Dart-code: Override suggestion not offered using quickfix if @override option deleted from build

Created on 30 Aug 2019  路  5Comments  路  Source: Dart-Code/Dart-Code

If you type 'ini' above the @override statement below you get the initState suggestion. If the override statement is deleted then you don't get the suggestion. I heard Filip on the Boring Show say the @override element isn't necessary. Should we always specify @override on our overridden funcions or is there another way of getting the suggestion to work when @override has been removed?

class _TestWidgetState extends State<TestWidget> {
  @override
  Widget build(BuildContext context) => Text("blah");
}
is bug upstream in dart / flutter

Most helpful comment

Hmmm, it seems when I tested this, I ended up debugging a different issue :)

The issue I found was because of a missing return type on my second method, so it though what I was typing was the return type (and therefore didn't show override completions). However, re-testing it with a return type I see strange behaviour:

class Base {
  void initState() {}
  void build() => '';
}

class Foo extends Base {
  init // works fine here

  void build() => '';
}

But if I replace both voids with String then it no longer works.

class Base {
  void initState() {}
  String build() => '';
}

class Foo extends Base {
  init // works fine here

  String build() => '';
}

The difference in the AST seems to be that when the return type on the following method is void, then the completion target is init; as a FieldDeclaration, but when the return type is String then it gets init String; as a FieldDeclaration and this code fails because init is in the type field, and this code looks for a null type.

@bwilkerson is it correct that the AST differs in this way between having void vs String? It might be tricky to handle this in the override contributor because the AST seems a bit misleading (it contains a FieldDeclaration for init String when String is actually the return type of the following method.

All 5 comments

I think this may be a dupe of https://github.com/dart-lang/sdk/issues/32677. Whether you see override completions seems to depend a lot on the structured of the AST around where the cursor is.

Hi Danny
I tried it with the cursor being in the exact same place and I had the same result. If the override meta tag is specified directly above the build method it works, if the override meta tag is removed from the build method then I don't get the suggestion. I think dart-lang/sdk#32677 will provide another way of getting the suggestion.

Hmmm, it seems when I tested this, I ended up debugging a different issue :)

The issue I found was because of a missing return type on my second method, so it though what I was typing was the return type (and therefore didn't show override completions). However, re-testing it with a return type I see strange behaviour:

class Base {
  void initState() {}
  void build() => '';
}

class Foo extends Base {
  init // works fine here

  void build() => '';
}

But if I replace both voids with String then it no longer works.

class Base {
  void initState() {}
  String build() => '';
}

class Foo extends Base {
  init // works fine here

  String build() => '';
}

The difference in the AST seems to be that when the return type on the following method is void, then the completion target is init; as a FieldDeclaration, but when the return type is String then it gets init String; as a FieldDeclaration and this code fails because init is in the type field, and this code looks for a null type.

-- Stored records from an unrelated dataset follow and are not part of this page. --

(* ================================================================== *)
(** ** Across the groups of a Producer *)

(** Rows of an earlier group sort before rows of a later one. *)
Lemma group_order_rows (i i' : nat) (r r' : JoinedRecord) (k k' : GroupKey) :
  group_key r = Some k -> group_key r' = Some k' -> group_cmp k k' = Lt ->
  row_cmp (i, r) (i', r') = Lt.
Proof.
  unfold group_key, row_cmp, on_key, sort_key, sort_cmp, group_cmp, pair_cmp.
  simpl.
  destruct (Producer r) as [p |], (Month r) as [m |], (Channel r) as [c |];
    try discriminate.
  destruct (Producer r') as [p' |], (Month r') as [m' |], (Channel r') as [c' |];
    try discriminate.
  intros [= <-] [= <-]. simpl.
  destruct (str_cmp p p'); simpl; try congruence.
  destruct (period_cmp m m'); simpl; try congruence.
  destruct (c ?= c'); simpl; congruence.
Qed.

Lemma group_sums_from_In (k : GroupKey) (seen table : Indexed JoinedRecord) (t : Z) :
  In t (group_sums_from k seen table) ->
  exists ir, In ir table /\ group_key (snd ir) = Some k.
Proof.
  unfold group_sums_from. rewrite in_map_iff.
  intros [irt [_ I]]. apply filter_In in I. destruct I as [I G].
  exists (fst irt). split; [exact (running_sums_In _ _ _ I) |].
  apply in_group_true. exact G.
Qed.

Lemma group_key_producer (r : JoinedRecord) (k : GroupKey) :
  group_key r = Some k -> Producer r = Some (fst k).
Proof.
  unfold group_key. destruct (Producer r), (Month r), (Channel r);
    try discriminate. intros [= <-]. reflexivity.
Qed.

Lemma cross_group_sums (k1 k2 : GroupKey) (seen table : Indexed JoinedRecord) :
  StronglySorted row_le table -> nonnegative table ->
  fst k1 = fst k2 -> group_cmp k1 k2 = Lt ->
  forall t1 t2, In t1 (group_sums_from k1 seen table) ->
                In t2 (group_sums_from k2 seen table) -> t1 <= t2.
Proof.
  intros S N P L. revert seen.
  induction S as [| ir rest Srest IH Fir]; intros seen t1 t2.
  - intros [].
  - assert (Nrest : nonnegative rest).
    { intros x v I. apply N. right. exact I. }
    unfold group_sums_from. cbn [running_sums filter fst].
    fold (group_sums_from k1 (seen ++ [ir]) rest).
    destruct (in_group group_key k1 ir) eqn:G1;
      destruct (in_group group_key k2 ir) eqn:G2; cbn [map snd].
    + apply in_group_true in G1, G2. rewrite G1 in G2. injection G2 as ->.
      rewrite (cmp_refl group_cmp) in L. discriminate.
    + fold (group_sums_from k2 (seen ++ [ir]) rest).
      intros [<- | I1] I2.
      * apply in_group_true in G1. rewrite (group_key_producer _ _ G1), P.
        destruct (group_sums_grow k2 (seen ++ [ir]) rest Nrest) as [_ F].
        rewrite Forall_forall in F. apply F. exact I2.
      * apply (IH Nrest (seen ++ [ir])); assumption.
    + fold (group_sums_from k2 (seen ++ [ir]) rest).
      intros I1 [<- | I2].
      * exfalso. apply in_group_true in G2.
        destruct (group_sums_from_In _ _ _ _ I1) as [[i' r'] [I' K']].
        rewrite Forall_forall in Fir. specialize (Fir _ I').
        destruct ir as [i r]. simpl in *.
        pose proof (group_order_rows i' i r' r k1 k2 K' G2 L) as C.
        apply (cmp_gt_lt sort_cmp) in C.
        unfold row_le, le, leb_of in Fir. unfold row_cmp, on_key in Fir, C.
        simpl in Fir, C. rewrite C in Fir. discriminate.
      * apply (IH Nrest (seen ++ [ir])); assumption.
    + fold (group_sums_from k2 (seen ++ [ir]) rest).
      apply (IH Nrest (seen ++ [ir])).
Qed.

(** C6 (amended). When no Viewers cell is negative and the numbers of the
    joined table are within the exact range: for two records of one
    Producer, the one whose (Month, Channel) comes first in the sort order
    has the smaller or equal Cumulative_Viewers. *)
Theorem C6_cumulative_monotone (wb : Workbook) (jf : JoinedFrame)
    (summary : list SummaryRow) :
  joined_frame_of wb = Ok jf ->
  aggregate_data jf = Ok summary ->
  exact_numbers (jf_rows jf) ->
  viewers_are_counts (sheet_viewing wb) ->
  forall s1 s2, In s1 summary -> In s2 summary ->
    s_Producer s1 = s_Producer s2 ->
    le (pair_cmp period_cmp Z.compare)
       (s_Month s1, s_Channel s1) (s_Month s2, s_Channel s2) ->
    exists c1 c2, Cumulative_Viewers s1 = Some c1 /\
                  Cumulative_Viewers s2 = Some c2 /\ c1 <= c2.
Proof.
  intros Hj Ha _ C s1 s2 I1 I2 P Lmc.
  destruct (proj1 (cumulative_maximum wb jf summary s1 Hj Ha I1)) as [c1 [E1 [In1 _]]].
  destruct (proj1 (cumulative_maximum wb jf summary s2 Hj Ha I2)) as [c2 [E2 [In2 F2]]].
  exists c1, c2. split; [exact E1 |]. split; [exact E2 |].
  destruct (aggregated_frame wb jf summary Hj Ha) as [Es [_ N]].
  assert (Lk : group_cmp (summary_key s1) (summary_key s2) <> Gt).
  { unfold le, leb_of in Lmc. unfold group_cmp, summary_key, pair_cmp at 1.
    cbn [fst snd]. rewrite P, (cmp_refl str_cmp). simpl.
    destruct (pair_cmp period_cmp Z.compare (s_Month s1, s_Channel s1)
                (s_Month s2, s_Channel s2)); congruence. }
  destruct (group_cmp (summary_key s1) (summary_key s2)) eqn:Ek; [| | congruence].
  - apply (cmp_eq group_cmp) in Ek. subst summary.
    apply aggregate_rows_In in I1, I2. destruct I1 as [_ R1], I2 as [_ R2].
    assert (s1 = s2) by (rewrite R1, R2, Ek; reflexivity). subst s2.
    assert (c1 = c2) by congruence. lia.
  - apply (cross_group_sums (summary_key s1) (summary_key s2) []
             (sort_values (jf_rows jf))); try assumption.
    + apply sort_values_sorted.
    + apply nonnegative_sorted, N, C.
Qed.

Lemma C6_cumulative_monotone_witness :
  joined_frame_of wb_mixed = Ok jf_mixed /\
  aggregate_data jf_mixed = Ok summary_mixed /\
  exact_numbers (jf_rows jf_mixed) /\
  viewers_are_counts (sheet_viewing wb_mixed) /\
  forall s1 s2, In s1 summary_mixed -> In s2 summary_mixed ->
    s_Producer s1 = s_Producer s2 ->
    le (pair_cmp period_cmp Z.compare)
       (s_Month s1, s_Channel s1) (s_Month s2, s_Channel s2) ->
    exists c1 c2, Cumulative_Viewers s1 = Some c1 /\
                  Cumulative_Viewers s2 = Some c2 /\ c1 <= c2.
Proof.
  split; [reflexivity |]. split; [reflexivity |]. split; [reflexivity |].
  split; [exact counts_mixed |].
  exact (C6_cumulative_monotone wb_mixed jf_mixed summary_mixed
           eq_refl eq_refl eq_refl counts_mixed).
Defined.

(** C6 as stated fails where a Viewers cell is negative: in
    [wb_negative_month] the records of "Acme" for 2024-01 and 2024-02 have
    Cumulative_Viewers 10 and then 5. *)
Lemma C6_counterexample :
  exists s1 s2,
    exact_workbook wb_negative_month /\
    summary_of wb_negative_month = Ok [s1; s2] /\
    s_Producer s1 = s_Producer s2 /\
    lt (pair_cmp period_cmp Z.compare)
       (s_Month s1, s_Channel s1) (s_Month s2, s_Channel s2) /\
    Cumulative_Viewers s1 = Some 10 /\ Cumulative_Viewers s2 = Some 5.
Proof.
  eexists. eexists. split; [vm_compute; reflexivity |].
  split; [vm_compute; reflexivity |].
  repeat split.
Qed.

(* ================================================================== *)
(** ** One record per group *)

Lemma filter_summary_key (k : GroupKey) (df : Indexed JoinedRecord) :
  In k (group_keys group_key df) ->
  filter (fun s => eqb_of group_cmp (summary_key s) k) (aggregate_rows df)
  = [summary_row (k, (peak_and_sum (get_group group_key k df), cumulative_of k df))].
Proof.
  intros I. unfold aggregate_rows.
  assert (E : forall (f : GroupKey -> SummaryRow) (ks : list GroupKey),
            (forall k', summary_key (f k') = k') ->
            filter (fun s => eqb_of group_cmp (summary_key s) k) (map f ks)
            = map f (filter (fun k' => eqb_of group_cmp k' k) ks)).
  { intros f ks Hf. induction ks as [| h t IH]; simpl; [reflexivity |].
    rewrite Hf. destruct (eqb_of group_cmp h k); simpl; rewrite IH; reflexivity. }
  rewrite E by (intros k'; apply summary_key_row).
  rewrite (filter_key_singleton k _ (group_keys_NoDup group_key df) I).
  reflexivity.
Qed.

(** C5 (amended). For every key combination of the joined data whose
    Producer, Month and Channel are all non-null, the summary has exactly
    one record with that key; no two records share a key; and every record
    has the key of some joined row. *)
Theorem C5_one_record_per_group (jf : JoinedFrame) (summary : list SummaryRow) :
  aggregate_data jf = Ok summary ->
  (forall k, (exists ir, In ir (jf_rows jf) /\ group_key (snd ir) = Some k) ->
     exists s, summary_key s = k /\
               filter (fun s' => eqb_of group_cmp (summary_key s') k) summary = [s]) /\
  NoDup (map summary_key summary) /\
  (forall s, In s summary ->
     exists ir, In ir (jf_rows jf) /\ group_key (snd ir) = Some (summary_key s)).
Proof.
  intros Ha. apply aggregate_data_rows in Ha. subst summary.
  split; [| split].
  - intros k Hk. apply group_keys_In in Hk.
    eexists. split; [| apply filter_summary_key; exact Hk].
    apply summary_key_row.
  - rewrite aggregate_rows_keys. apply group_keys_NoDup.
  - intros s Is. apply (group_keys_In group_key).
    rewrite <- aggregate_rows_keys. apply in_map. exact Is.
Qed.

Lemma C5_one_record_per_group_witness :
  aggregate_data jf_mixed = Ok summary_mixed /\
  NoDup (map summary_key summary_mixed).
Proof.
  split; [reflexivity |].
  exact (proj1 (proj2 (C5_one_record_per_group jf_mixed summary_mixed eq_refl))).
Defined.

(** C5 as stated fails on a key combination with a null: the joined data
    of [wb_unparseable_date] has the combinations ("Acme", 2024-01, 101)
    and ("Acme", null, 101), and the summary has the one record of the
    first. *)
Lemma C5_counterexample :
  exists jf i r s,
    joined_frame_of wb_unparseable_date = Ok jf /\
    In (i, r) (jf_rows jf) /\
    Producer r = Some "Acme" /\ Month r = None /\ Channel r = Some 101 /\
    aggregate_data jf = Ok [s] /\
    summary_key s = ("Acme", ({| p_year := 2024; p_month := 1 |}, 101)).
Proof.
  do 4 eexists. split; [vm_compute; reflexivity |].
  split; [right; left; reflexivity |].
  split; [reflexivity |]. split; [reflexivity |]. split; [reflexivity |].
  split; [vm_compute; reflexivity | reflexivity].
Qed.

(* ================================================================== *)
(** ** Rows outside every group *)

Section FilterGroups.
Context {A : Type} (key : A -> option GroupKey) (keep : nat * A -> bool).

Lemma group_keys_filter (df : Indexed A) :
(forall ir, In ir df -> keep ir = false -> key (snd ir) = None) ->
group_keys key (filter keep df) = group_keys key df.
Proof.
intros H. unfold group_keys. f_equal.
induction df as [| ir df IH]; simpl; [reflexivity |].
assert (IH' : dropna (map (fun ir => key (snd ir)) (filter keep df))
              = dropna (map (fun ir => key (snd ir)) df)).
{ apply IH. intros x I. apply H. right. exact I. }
destruct (keep ir) eqn:K; simpl.
- rewrite IH'. reflexivity.
- rewrite (H ir (or_introl eq_refl) K). exact IH'.
Qed.

Lemma get_group_filter (k : GroupKey) (df : Indexed A) :
(forall ir, In ir df -> keep ir = false -> key (snd ir) = None) ->
get_group key k (filter keep df) = get_group key k df.
Proof.
intros H. unfold get_group.
induction df as [| ir df IH]; simpl; [reflexivity |].
assert (IH' : filter (in_group key k) (filter keep df)
              = filter (in_group key k) df).
{ apply IH. intros x I. apply H. right. exact I. }
destruct (keep ir) eqn:K; simpl.
- rewrite IH'. reflexivity.
- unfold in_group at 2. rewrite (H ir (or_introl eq_refl) K). exact IH'.
Qed.
End FilterGroups.

(** [cumsum] reads the running totals only at the Producers of its rows. *)
Lemma cumsum_ext_on (acc acc' : Running) (df : Indexed JoinedRecord) :
  (forall ir q, In ir df -> Producer (snd ir) = Some q -> acc q = acc' q) ->
  cumsum acc df = cumsum acc' df.
Proof.
  revert acc acc'. induction df as [| [i r] df IH]; intros acc acc' E; simpl.
  - reflexivity.
  - assert (Erest : forall ir q, In ir df -> Producer (snd ir) = Some q ->
                                 acc q = acc' q).
    { intros ir q I. apply E. right. exact I. }
    destruct (Producer r) as [p |] eqn:Ep; [destruct (Viewers r) as [v |] |].
    + rewrite (E (i, r) p (or_introl eq_refl) Ep). f_equal.
      apply IH. intros ir q I Eq. unfold add_to.
      rewrite (Erest ir q I Eq). reflexivity.
    + f_equal. apply IH. exact Erest.
    + f_equal. apply IH. exact Erest.
Qed.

@bwilkerson is it correct that the AST differs in this way between having void vs String? It might be tricky to handle this in the override contributor because the AST seems a bit misleading (it contains a FieldDeclaration for init String when String is actually the return type of the following method.

is it correct that the AST differs in this way between having void vs String?

The parser, which is where the AST is produced, is currently fairly greedy. So yes, when it sees two identifiers together at the beginning of a class member it decides that the first is a type and the second is the name of a field that's being declared. It then assumes that there's a missing semicolon, inserts it, and moves on to the next class member.

The reason void doesn't have that behavior is because it isn't an identifier that can be declared. When it sees void it decides to end the current member prior to the second identifier rather than after it.

We've had discussions over the years about doing better recovery in cases like these. The primary suggestion is to look at the whitespace and decide that because they first and second identifiers are on different lines and it's valid to interpret the second as a return type for the method that that would be the better way to recover. Unfortunately, that hasn't happened yet.

@bwilkerson thanks for the details, all makes sense!

@twistedinferno to answer your original question - this is probably a reason that having the annotations works out better (there's a lint you can enable if you want to enforce this) - though it won't help if you're trying to add an override immediately before a non-override method.

If the parser is improved to handle this differently in the future it will just start working as you'd like without any changes here, so I don't think there's anything to do in the VS Code extension (nor can I think of any reasonable workarounds in the meantime I'm afraid!).